# Brief
For the data below, work out how many lines contain the word "subst" and supply only that number.

# Source data
(** ** The polls invariant is preserved *)
Lemma create_polls st st' n p :
  PollsInv st → LAST_POLL_ID st = Some n → id p = n → status p = InProgress →
  POLL st' = <[n := p]> (POLL st) → LAST_POLL_ID st' = Some (n + 1) →
  POLL_INDEXER st' = <[(InProgress, n) := true]> (POLL_INDEXER st) →
  TMP_POLL_ID st' = TMP_POLL_ID st → PollsInv st'.
Proof.
  intros [Hid Hix Htmp] Hn Hi Hs HP HL HI HT.
  assert (POLL st !! n = None) as Hnew.
  { destruct (POLL st !! n) as [p'|] eqn:Hp'; [|done]. destruct (Hid _ _ Hp') as (_ & m & ? & ?).
    simplify_eq. lia. }
  split.
  - intros j pj. rewrite HP, HL, lookup_insert. case_decide as Hj.
    + intros [= <-]. subst j. split; [done|]. eexists. split; [done|lia].
    + intros Hpj. destruct (Hid _ _ Hpj) as (? & m & ? & ?). simplify_eq. split; [done|].
      eexists. split; [done|lia].
  - intros s j. rewrite HI, HP, is_Some_insert, Hix, lookup_insert.
    case_decide as Hj; [subst j|]; split.
    + intros [[= ->]|(p' & ? & ?)]; [by eauto|congruence].
    + intros (p' & [= <-] & <-). left. by rewrite Hs.
    + intros [[= -> ->]|?]; [congruence|done].
    + intros ?. by right.
  - intros j. rewrite HT, HP. intros Hj. destruct (Htmp _ Hj) as (p' & Hp' & ?).
    exists p'. rewrite lookup_insert_ne; [done|congruence].
Qed.

(** What a step does to the polls: a new poll is added, or a poll is replaced
    by a later version of itself, or nothing changes. *)
Inductive polls_step (st st' : Storage) : Prop :=
  | ps_same : same_polls st st' → polls_step st st'
  | ps_create n p : LAST_POLL_ID st = Some n → id p = n → status p = InProgress →
      yes_votes p = 0 → no_votes p = 0 → abstain_votes p = 0 →
      POLL st' = <[n := p]> (POLL st) → LAST_POLL_ID st' = Some (n + 1) →
      POLL_INDEXER st' = <[(InProgress, n) := true]> (POLL_INDEXER st) →
      TMP_POLL_ID st' = TMP_POLL_ID st → polls_step st st'
  | ps_update i p p' : POLL st !! i = Some p → evolves p p' →
      POLL st' = <[i := p']> (POLL st) → LAST_POLL_ID st' = LAST_POLL_ID st →
      (∀ s j, is_Some (POLL_INDEXER st' !! (s, j)) ↔
         if decide (j = i) then s = status p' else is_Some (POLL_INDEXER st !! (s, j))) →
      (TMP_POLL_ID st' = TMP_POLL_ID st ∨ TMP_POLL_ID st' = Some i ∧ status p' = Executed) →
      polls_step st st'.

# Answer box
2